Abstract

This paper describes the main ideas of J.Turner related to his concept of Spencer selection. In his concept, he made an attempt to formulate the basic principles of Spencer selection, and also provided an argument showing how H.Spencer's evolutionary approach, contrary to popular belief, can be relevant for sociology today. J.Turner believes that the main driving forces of human evolution strengthened (or introduced) certain cognitive, motivational and behavioural tendencies, and people used these tendencies purposefully to create a certain culture and social structure. H.Spencer's explanation does not directly ignore sociological explanations of the dynamics and evolution of social systems, unlike simple modern evolutionary explanations of institutionalisation in terms of evolving behavioural tendencies based on the concept of natural (Darwinian) selection. The latter are used in evolutionary psychology and sociobiology based on implicit assumptions about the automatic nature of the process of transforming neurological reactions and behavioural tendencies into social structures and institutions. The basis of Spencerian selection is formed by a certain set of needs of people (individual level) and social differentiation of institutional organisation (reproduction, regulation, production and distribution) as the population grows (societal level), as well as changes caused by war with their specific dynamics.
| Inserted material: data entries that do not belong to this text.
(** ** The pipeline *)

Section HostProofs.
Context (instant_min : Z) (dummy_video : bool).

Abbreviation hrun := (host_run instant_min dummy_video).
Abbreviation hstep := (stream_host_step instant_min dummy_video).

Record stream_host_ok (h : StreamHost) : Prop := {
  so_old : forall i p, sh_pipelines h !! i = Some p -> running h = Some i \/ p_done p = true;
  so_done : forall i p, sh_pipelines h !! i = Some p -> p_done p = true -> p_live p = false;
  so_running : forall i, running h = Some i -> is_Some (sh_pipelines h !! i);
  so_started : pipeline_started h = true <-> sh_stage h <> NotStarted;
  so_stage : sh_pipelines h <> [] -> exists s, sh_stage h = Watching s
}.

Lemma alter_ok h f i :
  (forall p, p_done p = true -> p_done (f p) = true) ->
  (forall p, sh_pipelines h !! i = Some p -> (p_done p = true -> p_live p = false) -> p_done (f p) = true -> p_live (f p) = false) ->
  stream_host_ok h -> stream_host_ok (set_pipelines h (alter f i (sh_pipelines h)) (running h)).
Proof.
  intros Hd Hl [H1 H2 H3 H4 H5]. split; simpl.
  - intros j p Hj. destruct (decide (i = j)) as [->|].
    + rewrite list_lookup_alter_eq in Hj. destruct (sh_pipelines h !! j) as [q|] eqn:E; [|done]. simplify_eq/=.
      destruct (H1 j q E); auto.
    + rewrite list_lookup_alter_ne in Hj by done. eauto.
  - intros j p Hj. destruct (decide (i = j)) as [->|].
    + rewrite list_lookup_alter_eq in Hj. destruct (sh_pipelines h !! j) as [q|] eqn:E; [|done]. simplify_eq/=. eauto.
    + rewrite list_lookup_alter_ne in Hj by done. eauto.
  - intros j Hj. apply H3, lookup_lt_is_Some in Hj. apply lookup_lt_is_Some. by rewrite length_alter.
  - done.
  - intros Hp. apply H5. intros E. apply Hp. by rewrite E.
Qed.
Thus, Darwinian ideas about the natural selection of individual organisms can be counted as sufficient for understanding and explantion of the evolution and dynamics of the layers of sociocultural phenomena traditionally studied by sociologists. For this purpose, it is necessary to turn to a special type of selection of superorganisms, formulated by H.Spencer in his works at the dawn of the formation of sociology itself as a separate science. In addition, in itself, such a combination of sociological and biological models of social processes is promising for the development of individual multidisciplinary research programmes that can subsequently significantly strengthen and enrich the social sciences as a whole.